Extracted data entries:
========================================
Definition load_area (regions : list GuestMemoryRegion) (vma : ElfImage.GuestVma) : MemM unit :=
  let* region := lift (ok_or (find_region vma regions) InvalidAddress) in
  let* length := lift (ok_or (checked_sub64 (iv_end vma) (iv_start vma)) InvalidAddress) in
  insert_loaded_mapping (iv_start vma) length (from_segment (iv_permissions vma)) (rg_bytes region).

(** A failure drops what was built. *)
Definition from_image (image : ElfImage.GuestMemoryImage) (h : HostHeap)
    : outcome GuestMemory.GuestMemory GuestMemoryError * HostHeap :=
  match (let? initial_brk := GuestMemory.align_up (Z.max (im_brk image) MIN_GUEST_ADDRESS) in memory_new initial_brk) with
  | Ok memory =>
      match foreach (im_vmas image) (load_area (im_regions image)) {| w_host := h; w_mem := memory |} with
      | (Ok _, w) => (Ok (w_mem w), w_host w)
      | (Err e, w) => (Err e, drop_guest_memory (w_mem w) (w_host w))
      | (Panic, w) => (Panic, w_host w)
      end
  | Err e => (Err e, h)
  | Panic => (Panic, h)
  end.

(** ** What the memory of an image shows *)
Definition image_cell (vmas : list ElfImage.GuestVma) (regions : list GuestMemoryRegion) (a : Z) : option Cell :=
  vma ← List.find (λ v, (iv_start v <=? a) && (a <? iv_end v)) vmas;
  region ← find_region vma regions;
  b ← byte_at (rg_bytes region) (a - iv_start vma);
  Some {| c_protection := from_segment (iv_permissions vma); c_kind := GuestMemory.Anonymous; c_byte := b |}.

(** Areas of whole pages, apart from each other, each with its region. *)
Definition loadable (vmas : list ElfImage.GuestVma) (regions : list GuestMemoryRegion) : Prop :=
  Forall (λ v, 0 ≤ iv_start v < iv_end v ∧ aligned (iv_end v - iv_start v) ∧
               ∀ r, find_region v regions = Some r → zlen (rg_bytes r) = iv_end v - iv_start v) vmas ∧
  ∀ u v a, u ∈ vmas → v ∈ vmas → iv_start u ≤ a < iv_end u → iv_start v ≤ a < iv_end v → u = v.

Context {OL : HostOsLaws OS}.

Lemma wp_load_area regions v w :
  world_wf w → 0 ≤ iv_start v < iv_end v → aligned (iv_end v - iv_start v) →
  (∀ r, find_region v regions = Some r → zlen (rg_bytes r) = iv_end v - iv_start v) →
  wp (load_area regions v)
     (λ _ w', ∃ r, find_region v regions = Some r ∧
        mapped_as w w' (iv_start v) (iv_end v) (from_segment (iv_permissions v)) GuestMemory.Anonymous
          (λ a, default 0 (byte_at (rg_bytes r) (a - iv_start v))))
     (map_failure w) w.
Proof.
  intros Hwf Hv Hal Hr. unfold load_area. apply wp_bind, wp_lift; [| |by destruct (find_region v regions)].
  2: { intros e He. destruct (find_region v regions); [done|]. injection He as <-. by apply map_failure_quiet. }
  intros r Hf. destruct (find_region v regions) as [r'|] eqn:Hfind; [|done]. injection Hf as ->. specialize (Hr r eq_refl).
  apply wp_bind, wp_lift; [| |by destruct (checked_sub64 _ _)].
  2: { intros e He. destruct (checked_sub64 _ _); [done|]. injection He as <-. by apply map_failure_quiet. }
  intros len Hsub. destruct (checked_sub64 (iv_end v) (iv_start v)) as [d|] eqn:Hd; [|done]. injection Hsub as ->.
  assert (len = iv_end v - iv_start v) as -> by (unfold checked_sub64 in Hd; case_match; simplify_eq; lia).
  eapply wp_mono; [apply (wp_insert_loaded_mapping w (iv_start v) _ _ (rg_bytes r)
    (λ a, default 0 (byte_at (rg_bytes r) (a - iv_start v)))); [done|lia|done|]|..]; cbv beta.
  - intros a Ha Hz. unfold byte_at. rewrite (proj2 (Z.ltb_ge _ _)) by lia.
    destruct (rg_bytes r !! Z.to_nat (a - iv_start v)) eqn:Hb; [done|].
    apply lookup_ge_None in Hb. unfold zlen in Hz. lia.
  - intros [] w' (Hm & _). replace (iv_start v + (iv_end v - iv_start v)) with (iv_end v) in Hm by lia. eauto.
  - done.
Qed.
(* ===== verification/TaskWait.v ===== *)
(** * mcr-task: waiting and waking

    wait4, and the tasks blocked on children, descriptors, futexes and sleeps (kernel/wait.rs). *)

From S2P Require Import Prelude SysAbi SyscallTable Dispatcher Bytes ElfParser ElfImage.
From S2P Require Import TaskTypes TaskKernel.
From stdpp Require Import base gmap list strings.
From Stdlib Require Import ZArith Lia.
Open Scope Z_scope.

(** ** Children *)
Definition child_matches (k : GuestKernel) (parent : GuestProcess) (child_pid selector : Z) : bool :=
  match k_processes k !! child_pid with
  | None => false
  | Some child =>
      if selector =? -1 then true
      else if selector =? 0 then p_pgid child =? p_pgid parent
      else if 0 <? selector then child_pid =? as_u32 selector
      else p_pgid child =? Z.abs selector
  end.

Definition matching_children (parent_pid selector : Z) (k : GuestKernel) : outcome (list Z) TaskError :=
  let? parent := ok_or (k_processes k !! parent_pid) (UnknownPid parent_pid) in
  Ok (filter (λ child_pid, child_matches k parent child_pid selector = true)
        (bs_iter (p_children parent))).

Definition has_exited (k : GuestKernel) (pid : Z) : bool :=
  match p_exit_state <$> k_processes k !! pid with
  | Some (ExitedWith _) => true
  | _ => false
  end.

Definition exited_waitable_child (parent_pid selector : Z) (k : GuestKernel)
    : outcome (option Z) TaskError :=
  let? children := matching_children parent_pid selector k in
  Ok (List.find (has_exited k) children).

Definition has_waitable_child (parent_pid selector : Z) (k : GuestKernel) : outcome bool TaskError :=
  let? children := matching_children parent_pid selector k in
  Ok (negb (bool_decide (children = []))).

Definition tids_of (pid : Z) (k : GuestKernel) : list Z :=
  omap (λ t, if bool_decide (t_pid t = pid) then Some (t_tid t) else None) (bt_values (k_tasks k)).

Definition reap_child (parent_pid child_pid : Z) : TaskM WaitedChild :=
  let* processes := gets k_processes in
  let* child := lift (ok_or (processes !! child_pid) (UnknownPid child_pid)) in
  match p_exit_state child with
  | Running => throw WouldBlock
  | ExitedWith status =>
      let* child_tids := gets (tids_of child_pid) in
      do* modify (λ k, foldl (λ k tid, remove_task tid k) k child_tids);
      do* modify (set_processes (delete child_pid));
      let* processes := gets k_processes in
      let* _ := lift (ok_or (processes !! parent_pid) (UnknownPid parent_pid)) in
      do* modify (update_process parent_pid (λ p, set_p_children (p_children p ∖ {[child_pid]}) p));
      ret (waited_child_new child_pid status)
  end.

Definition wait4_child (parent_pid : Z) (args : Wait4SyscallArgs) : TaskM (option WaitedChild) :=
  if has_unsupported_options args then throw (InvalidWaitOptions (w4_options args)) else
  let* k := gets id in
  let* child_pid := lift (exited_waitable_child parent_pid (w4_pid args) k) in
  match child_pid with
  | Some child_pid => let* waited := reap_child parent_pid child_pid in ret (Some waited)
  | None =>
      let* has := lift (has_waitable_child parent_pid (w4_pid args) k) in
      if has && no_hang args then ret None
      else if has then throw WouldBlock
      else throw NoChild
  end.

Definition wait4_current_with_return (tid : Z) (args : Wait4SyscallArgs) (return_rip : Z)
    (k : GuestKernel) : outcome SyscallOutcome Empty_set * GuestKernel :=
  match k_tasks k !! tid with
  | None => (Ok (outcome_errno ESRCH), k)
  | Some task =>
      match wait4_child (t_pid task) args k with
      | (Ok (Some waited), k) => (Ok (outcome_success (wc_pid waited)), k)
      | (Ok None, k) => (Ok (outcome_success 0), k)
      | (Err WouldBlock, k) =>
          match k_tasks k !! tid with
          | None => (Ok (outcome_errno ESRCH), k)
          | Some _ =>
              let k := update_task tid
                (λ t, set_t_regs (with_syscall_return return_rip (r_rax (t_regs t)) (t_regs t)) t) k in
              (Ok (outcome_success 0), put_state tid (WaitingForChild args) k)
          end
      | (Err e, k) => (Ok (into_outcome e), k)
      | (Panic, k) => (Panic, k)
      end
  end.

Definition wait4_current (tid : Z) (args : Wait4SyscallArgs) (k : GuestKernel)
    : outcome SyscallOutcome Empty_set * GuestKernel :=
  wait4_current_with_return tid args (current_syscall_return_rip k tid) k.

Definition runnable_tids (k : GuestKernel) : list Z := bs_iter (k_runnable k).

(** The snapshot of the blocked waits. *)
Definition child_waiters (k : GuestKernel) : list (Z * Z * Wait4SyscallArgs) :=
  omap (λ tid, match k_tasks k !! tid with
               | Some task => match t_state task with
                              | WaitingForChild args => Some (t_tid task, t_pid task, args)
                              | _ => None
                              end
               | None => None
               end)
    (bs_iter (k_child_wait k)).

Definition resume_waiting_task (tid parent_pid : Z) (args : Wait4SyscallArgs) (k : GuestKernel)
    : option CompletedWait * GuestKernel :=
  match wait4_child parent_pid args k with
  | (Ok (Some waited), k) =>
      let k := update_task tid
        (λ t, set_t_regs (with_syscall_return (r_rip (t_regs t)) (wc_pid waited) (t_regs t)) t) k in
      (Some {| cw_tid := tid; cw_pid := parent_pid; cw_args := args; cw_waited := waited |},
       put_state tid Runnable k)
  | (_, k) => (None, k)
  end.

Fixpoint resume_waiting_loop (waiting : list (Z * Z * Wait4SyscallArgs)) (k : GuestKernel)
    : list CompletedWait * GuestKernel :=
  match waiting with
  | [] => ([], k)
  | (tid, parent_pid, args) :: waiting =>
      let '(done, k) := resume_waiting_task tid parent_pid args k in
      let '(rest, k) := resume_waiting_loop waiting k in
      (match done with Some c => c :: rest | None => rest end, k)
  end.

Definition resume_waiting_tasks (k : GuestKernel) : list CompletedWait * GuestKernel :=
  resume_waiting_loop (child_waiters k) k.

(** ** Descriptors, futexes and sleeps *)
Definition block_task (tid : Z) (state : TaskState) (k : GuestKernel) : outcome unit TaskError * GuestKernel :=
  let '(previous, k) := set_task_state tid state k in
  (let? _ := ok_or previous (UnknownTid tid) in Ok tt, k).

Definition block_task_for_fd (tid fd : Z) (write : bool) : TaskM unit :=
  block_task tid (WaitingForFd fd write).
Definition block_task_for_futex (tid : Z) (key : FutexWaitKey) : TaskM unit :=
  block_task tid (WaitingForFutex key).
Definition block_task_for_sleep (tid : Z) : TaskM unit := block_task tid WaitingForSleep.

(** [ready] is the caller's closure over the descriptors. *)
Fixpoint resume_fd_loop (ready : Z → Z → bool → bool) (tids : list Z) (k : GuestKernel) : Z * GuestKernel :=
  match tids with
  | [] => (0, k)
  | tid :: tids =>
      match k_tasks k !! tid with
      | None => resume_fd_loop ready tids k
      | Some task =>
          match t_state task with
          | WaitingForFd fd write =>
              if ready (t_pid task) fd write then
                let '(n, k) := resume_fd_loop ready tids (put_state tid Runnable k) in (n + 1, k)
              else resume_fd_loop ready tids k
          | _ => resume_fd_loop ready tids k
          end
      end
  end.

Definition resume_fd_waiters (ready : Z → Z → bool → bool) (k : GuestKernel) : Z * GuestKernel :=
  resume_fd_loop ready (bs_iter (k_fd_wait k)) k.

Definition resume_sleep_waiter (tid : Z) (k : GuestKernel) : bool * GuestKernel :=
  match t_state <$> k_tasks k !! tid with
  | Some WaitingForSleep =>
      let '(previous, k) := set_task_state tid Runnable k in (bool_decide (is_Some previous), k)
  | _ => (false, k)
  end.

Definition futex_waiters (key : FutexWaitKey) (k : GuestKernel) : list Z :=
  bs_iter (default ∅ (k_futex_wait k !! key)).

(** Move the waiters of [key] among [tids] to [state], at most [limit] more of them. *)
Fixpoint move_futex_waiters (key : FutexWaitKey) (state : TaskState) (limit : Z) (tids : list Z)
    (k : GuestKernel) : Z * GuestKernel :=
  match tids with
  | [] => (0, k)
  | tid :: tids =>
      match t_state <$> k_tasks k !! tid with
      | Some st =>
          if decide (st = WaitingForFutex key) then
            let k := put_state tid state k in
            if limit =? 1 then (1, k) else
            let '(n, k) := move_futex_waiters key state (limit - 1) tids k in (n + 1, k)
          else move_futex_waiters key state limit tids k
      | None => move_futex_waiters key state limit tids k
      end
  end.

Definition wake_futex_waiters (key : FutexWaitKey) (limit : Z) (k : GuestKernel) : Z * GuestKernel :=
  if limit =? 0 then (0, k)
  else move_futex_waiters key Runnable limit (futex_waiters key k) k.

Definition requeue_futex_waiters (source target : FutexWaitKey) (wake_limit requeue_limit : Z)
    (k : GuestKernel) : Z * GuestKernel :=
  let '(affected, k) := wake_futex_waiters source wake_limit k in
  if (requeue_limit =? 0) || bool_decide (source = target) then (affected, k) else
  let '(requeued, k) :=
    move_futex_waiters source (WaitingForFutex target) requeue_limit (futex_waiters source k) k in
  (affected + requeued, k).

(** A futex wait that ends with an error: a timeout or a signal. *)
Definition fail_futex_waiter (errno : LinuxErrno) (tid : Z) (k : GuestKernel) : bool * GuestKernel :=
  match t_state <$> k_tasks k !! tid with
  | Some (WaitingForFutex _) =>
      let k := update_task tid
        (λ t, set_t_regs (with_syscall_return (r_rip (t_regs t)) (encode_u64 (Errno errno)) (t_regs t)) t) k in
      let '(previous, k) := set_task_state tid Runnable k in (bool_decide (is_Some previous), k)
  | _ => (false, k)
  end.

Definition timeout_futex_waiter : Z → GuestKernel → bool * GuestKernel := fail_futex_waiter ETIMEDOUT.
(* ===== verification/TaskReap.v ===== *)
(** * mcr-task: reaping and waking keep the invariant

    What wait4 finds and removes, and the wake-ups of child, descriptor, sleep and futex
    waiters (kernel/wait.rs). *)

From S2P Require Import Prelude SysAbi SyscallTable Dispatcher Bytes ElfParser ElfImage TaskTypes TaskKernel TaskWait TaskSyscalls TaskInv TaskSteps.
From stdpp Require Import base gmap list sorting strings.
From Stdlib Require Import ZArith Lia Sorting.Sorted.
Open Scope Z_scope.

(** ** The children a wait selects *)
Definition waitable (k : GuestKernel) (pid selector c : Z) : Prop :=
  ∃ p, k_processes k !! pid = Some p ∧ c ∈ p_children p ∧ child_matches k p c selector = true.

Lemma matching_children_spec pid selector k :
  match matching_children pid selector k with
  | Ok l => (∀ c, c ∈ l ↔ waitable k pid selector c) ∧ StronglySorted Z.lt l ∧ is_Some (k_processes k !! pid)
  | Err e => e = UnknownPid pid ∧ k_processes k !! pid = None
  | Panic => False
  end.
Proof.
  unfold matching_children. destruct (k_processes k !! pid) as [p|] eqn:Hp; simpl; [|done].
  split_and!; [|by apply StronglySorted_filter, bs_iter_sorted|eauto].
  intros c. rewrite list_elem_of_filter, elem_of_bs_iter. unfold waitable. rewrite Hp. naive_solver.
Qed.

(** The first element of a sorted list that satisfies a test is the least one. *)
Lemma find_least f (l : list Z) x :
  StronglySorted Z.lt l → List.find f l = Some x → x ∈ l ∧ f x = true ∧ ∀ y, y ∈ l → f y = true → x ≤ y.
Proof.
  induction l as [|z l IH]; [done|]. intros [Hs Hall]%StronglySorted_inv. simpl. destruct (f z) eqn:Hz.
  - intros [= <-]. split_and!; [by left|done|]. intros y [->|Hy]%elem_of_cons _; [lia|].
    rewrite Forall_forall in Hall. apply Z.lt_le_incl, Hall, Hy.
  - intros (Hin & Hx & Hleast)%IH; [|done]. split_and!; [by right|done|].
    intros y [->|Hy]%elem_of_cons; [congruence|auto].
Qed.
========================================
With the line holding "Definition runnable_tids (k" as the first and the line holding "t_pid task, args)" as the last, set down that range of the entries above exactly, and nothing else.

▸ TASK RESPONSE:
Definition runnable_tids (k : GuestKernel) : list Z := bs_iter (k_runnable k).

(** The snapshot of the blocked waits. *)
Definition child_waiters (k : GuestKernel) : list (Z * Z * Wait4SyscallArgs) :=
  omap (λ tid, match k_tasks k !! tid with
               | Some task => match t_state task with
                              | WaitingForChild args => Some (t_tid task, t_pid task, args)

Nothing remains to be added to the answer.